Aujourd'hui, le nombre d'assassinats de la mafia est à peine de deux douzaines par an, et il s'agit presque toujours de règlements de comptes internes. Le dernier meurtre de policier ou de juge remonte à plusieurs années. De plus, Palerme, la capitale sicilienne de 700 000 habitants autrefois décriée comme le «stand de tir de Cosa Nostra», avait en 2019 le taux d'homicides le plus bas d'Italie.
Messina Denaro a été l'un des premiers à comprendre qu'il était plus avantageux pour la mafia d'arrêter de tuer, de disparaître et de poursuivre ses affaires en arrière-plan sans se faire remarquer, explique Forgione. Sous son impulsion, Cosa Nostra s'est transformée d'une mafia paysanne en une mafia capitaliste, entrepreneuriale et financière, qui investit dans des éoliennes, des supermarchés et des cliniques privées. Et ceci avec l'aide de la bourgeoisie mafieuse qui la soutient et en tire profit.

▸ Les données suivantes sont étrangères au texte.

(** Step 5 of [lambda_handler]: the report, from the results of steps 1
    to 4, the two clock readings and the environment name.  An exception
    of [calculate_potential_savings] leaves no report. *)
Definition build_report (now end_date ENVIRONMENT : string)
    (cost_data : CostData) (service_costs : ServiceCosts)
    (idle_resources : gmap string (list (gmap string attr)))
    (cost_trends : trend_result) : outcome Report :=
  savings ← calculate_potential_savings idle_resources;
  Return {| timestamp := now;
            date := end_date;
            environment := ENVIRONMENT;
            summary := {| total_cost := cost_data_total_cost cost_data;
                          idle_resources_count := count_idle idle_resources;
                          potential_savings := savings |};
            cost_data := cost_data;
            service_breakdown := service_costs;
            idle_resources := idle_resources;
            trends := cost_trends;
            recommendations :=
              generate_recommendations str_float format_2f idle_resources service_costs |}.

End Report.

(** * Vocabulary of the statements *)

(** ** Magnitudes of floats *)

(** [pos_ge k x]: [x] is [+inf], or a positive finite float with an
    exponent the format allows and [x >= 2^(k-1)]. *)
Definition pos_ge (k : Z) (x : float) : Prop :=
  x = S754_infinity false
  ∨ ∃ m e, x = S754_finite false m e
           ∧ PyFloat.emin ≤ e ∧ k ≤ Z.log2 (Z.pos m) + 1 + e.

(** [x] is [+0.0], positive or [+inf]. *)
Definition nonneg (x : float) : Prop :=
  x = S754_zero false ∨ pos_ge (PyFloat.emin + 1) x.

(** [pos_ge] on finite floats, decided. *)
Definition pos_geb (k : Z) (x : float) : bool :=
  match x with
  | S754_finite false m e => (PyFloat.emin <=? e) && (k <=? Z.log2 (Z.pos m) + 1 + e)
  | _ => false
  end.

(** The same float, sign of zero included. *)
Definition same_float (x y : float) : bool :=
  match x, y with
  | S754_zero s, S754_zero s' => Bool.eqb s s'
  | S754_infinity s, S754_infinity s' => Bool.eqb s s'
  | S754_nan, S754_nan => true
  | S754_finite s m e, S754_finite s' m' e' =>
      Bool.eqb s s' && (m =? m')%positive && (e =? e')
  | _, _ => false
  end.

(** The integer part of a positive float. *)
Definition whole (x : float) : Z :=
  match x with
  | S754_finite false m e => Z.shiftl (Z.pos m) e
  | _ => 0
  end.

(** A price in whole dollars, from 1 to 120. *)
Definition whole_dollars (x : float) : bool :=
  same_float x (PyFloat.of_Z (whole x)) && (0 <? whole x) && (whole x <=? 120).

(** ** Inventories *)

Definition is_nil {A : Type} (l : list A) : bool :=
  match l with [] => true | _ => false end.

(** The keys [scan_all_resources] fills. *)
Definition fixed_categories : gset string :=
  {[ "ec2_stopped"; "ebs_unattached"; "eip_unassociated"; "rds_stopped";
     "elb_unused" ]}%string.

Definition all_empty (idle_resources : gmap string (list (gmap string attr))) : Prop :=
  get_list idle_resources "ec2_stopped" = []
  ∧ get_list idle_resources "ebs_unattached" = []
  ∧ get_list idle_resources "eip_unassociated" = []
  ∧ get_list idle_resources "rds_stopped" = []
  ∧ get_list idle_resources "elb_unused" = [].

Definition no_items (idle_resources : gmap string (list (gmap string attr))) : bool :=
  is_nil (get_list idle_resources "ec2_stopped")
  && is_nil (get_list idle_resources "ebs_unattached")
  && is_nil (get_list idle_resources "eip_unassociated")
  && is_nil (get_list idle_resources "rds_stopped")
  && is_nil (get_list idle_resources "elb_unused").

(** A size, when the record has one, is a positive [int] that [float]
    converts. *)
Definition size_ok (o : option attr) : Prop :=
  match o with
  | None => True
  | Some (AInt n) => 0 < n ∧ float_of_int n = Return (PyFloat.of_Z n)
  | Some (AStr _) => False
  end.

Definition well_formed (idle_resources : gmap string (list (gmap string attr))) : Prop :=
  Forall (λ volume, size_ok (volume !! "size"%string))
         (get_list idle_resources "ebs_unattached")
  ∧ Forall (λ db, size_ok (db !! "storage"%string))
           (get_list idle_resources "rds_stopped").

(** The running total of [calculate_potential_savings] is [0.0] as long
    as every list met so far was empty, and at least [2^-5] afterwards. *)
Definition track (empty_so_far : bool) (total : float) : Prop :=
  if empty_so_far then total = PyFloat.zero else pos_ge (-4) total.

(** The price the EC2 loop adds for an instance, and the sum of these
    prices over a list, in dollars. *)
Definition ec2_price (instance : gmap string attr) : float :=
  price_get ec2_pricing (default (AStr "t3.medium") (instance !! "type"%string))
    (PyFloat.lit 300 1).

Definition ec2_total (l : list (gmap string attr)) : Z :=
  foldr (λ instance s, whole (ec2_price instance) + s) 0 l.

(** ** Recommendations *)

(** [a] is not cheaper than [b]. *)
Definition cost_ge (a b : string * float) : Prop := PyFloat.ltb a.2 b.2 = false.

Definition has_cost (c : float) (kv : string * float) : bool := PyFloat.eqb kv.2 c.

Definition no_nan (items : list (string * float)) : Prop :=
  Forall (λ kv, PyFloat.is_nan kv.2 = false) items.

Definition over_100 (kv : string * float) : bool := PyFloat.ltb (PyFloat.of_Z 100) kv.2.

(** The recommendations of the three [if] blocks. *)
Definition idle_recommendations (str_float : float → string)
    (idle_resources : gmap string (list (gmap string attr))) : list Recommendation :=
  (if non_empty idle_resources "ec2_stopped"
   then [ec2_recommendation (length (get_list idle_resources "ec2_stopped"))] else [])
  ++ (if non_empty idle_resources "ebs_unattached"
      then [ebs_recommendation (length (get_list idle_resources "ebs_unattached"))] else [])
  ++ (if non_empty idle_resources "eip_unassociated"
      then [eip_recommendation str_float (length (get_list idle_resources "eip_unassociated"))]
      else []).

(** The recommendations of the loop over [top_services]. *)
Definition service_recommendations (format_2f : float → string)
    (top_services : list (string * float)) : list Recommendation :=
  (λ kv, service_recommendation format_2f kv.1 kv.2) <$> List.filter over_100 top_services.

Definition count_category (c : string) (l : list Recommendation) : nat :=
  length (List.filter (λ r, String.eqb (category r) c) l).

Definition b2n (b : bool) : nat := if b then 1%nat else 0%nat.

(** ** Sample inputs *)

Definition ec2_instance (type : string) : gmap string attr :=
  {[ "type"%string := AStr type ]}.

Definition ebs_volume (size : Z) (type : string) : gmap string attr :=
  <["size"%string := AInt size]> {[ "type"%string := AStr type ]}.

(** The estimator scenario: one [t3.medium], one 100 GB [gp3] volume, one
    address. *)
Definition example_inventory : gmap string (list (gmap string attr)) :=
  scan_all_resources [ec2_instance "t3.medium"] [ebs_volume 100 "gp3"] [∅] [] [].

Definition nothing_idle : gmap string (list (gmap string attr)) :=
  scan_all_resources [] [] [] [] [].

Definition empty_records : gmap string (list (gmap string attr)) :=
  scan_all_resources [∅] [∅] [∅] [∅] [∅].

Definition stopped_database_only : gmap string (list (gmap string attr)) :=
  scan_all_resources [] [] [] [∅] [].

Definition only_volumes (l : list (gmap string attr))
    : gmap string (list (gmap string attr)) :=
  scan_all_resources [] l [] [] [].
Lemma REM_ENTRY_ring h lk l1 x l2 :
  ring h lk (l1 ++ x :: l2) ->
  exists h' lk', CIRCLEQ_REM_ENTRY x h lk = Ok (h', lk') /\ ring h' lk' (l1 ++ l2).
Proof.
  intros Hr. pose proof (ring_entry _ _ _ _ _ Hr) as (Hx & Hnd & Hlx & Hs). destruct Hr as [Hnd0 -> _].
  rw /CIRCLEQ_REM_ENTRY Hlx /=.
  destruct (l2 ++ l1) as [|n m] eqn:Hm; simpl.
  - rw decide_True //. apply app_nil in Hm as [-> ->]. do 2 eexists. split; [done|]. split; [constructor|done..].
  - assert (n <> x) by set_solver. rewrite ->decide_False by congruence.
    destruct (last (n :: m)) as [p|] eqn:Hp; [|by apply last_None in Hp].
    assert (p <> x) by (apply last_Some_elem_of in Hp; intros ->; done).
    repeat (links; rewrite ->?Hlx; simpl).
    do 2 eexists. split; [done|]. split.
    + rw Permutation_app_comm Hm. done.
    + destruct l1 as [|y l1]; simpl.
      * rewrite ->decide_True by done. rw app_nil_r in Hm. by subst.
      * rewrite ->decide_False; [done|]. apply NoDup_cons in Hnd0 as [??]. set_solver.
    + apply dseg_rotate. rw Hm Hp /=.
      pose proof (dseg_relink lk (Some x) (Some p) (n :: m) (Some x) (Some n) Hnd Hs) as Hd.
      rw Hp /= in Hd. exact Hd.
Qed.

Lemma REM_HEAD_ring h lk x l :
  ring h lk (x :: l) ->
  exists h' lk', CIRCLEQ_REM_HEAD h lk = Ok (h', lk') /\ ring h' lk' l.
Proof.
  intros Hr. destruct (REM_ENTRY_ring h lk [] x l Hr) as (h' & lk' & He & Hr').
  destruct Hr as [_ -> _]. exists h', lk'. split; [|done].
  rw /CIRCLEQ_REM_HEAD /= -He /CIRCLEQ_REM_ENTRY /=. case_decide; [done|].
  destruct (next (lk x)); [|done]. case_match; [|done]. by rewrite ->decide_True by done.
Qed.
End ring.

Inductive op : Type := AddTail (x : nat) | RemEntry (x : nat) | RemHead | Forward.

Definition run (o : op) (st : option nat * links) : outcome (option nat * links) :=
  let '(h, lk) := st in
  match o with
  | AddTail x => CIRCLEQ_ADD_TAIL x h lk
  | RemEntry x => CIRCLEQ_REM_ENTRY x h lk
  | RemHead => CIRCLEQ_REM_HEAD h lk
  | Forward => h' ← CIRCLEQ_FORWARD h lk; Ok (h', lk)
  end.

(** The queue operations on sequences: a ring read from its head. *)
Definition spec (o : op) (l : list nat) : outcome (list nat) :=
  match o with
  | AddTail x => dl_add_tail x l
  | RemEntry x => dl_rem x l
  | RemHead => dl_rem_head l
  | Forward => cq_forward l
  end.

Selon les données de la direction nationale antimafia, les clans réalisent plus de 30 milliards de chiffre d'affaires par an rien que sur le territoire national. Et depuis longtemps, la mafia, surtout la Ndrangheta, a diversifié ses activités à l'étranger, comme l'a démontré Forgione en 2009 dans son livre Mafia Export.
Le cancer dont meurt l'organisme infecté s'est transformé en un parasite qui se nourrit de son hôte sans le tuer. Mais l'hôte, c'est-à-dire la société italienne, a développé des défenses. Même dans les petits villages siciliens de Campobello di Mazara et Castelvetrano, que les patrons mafieux contrôlaient il y a vingt ans, les gens n'ont désormais plus peur.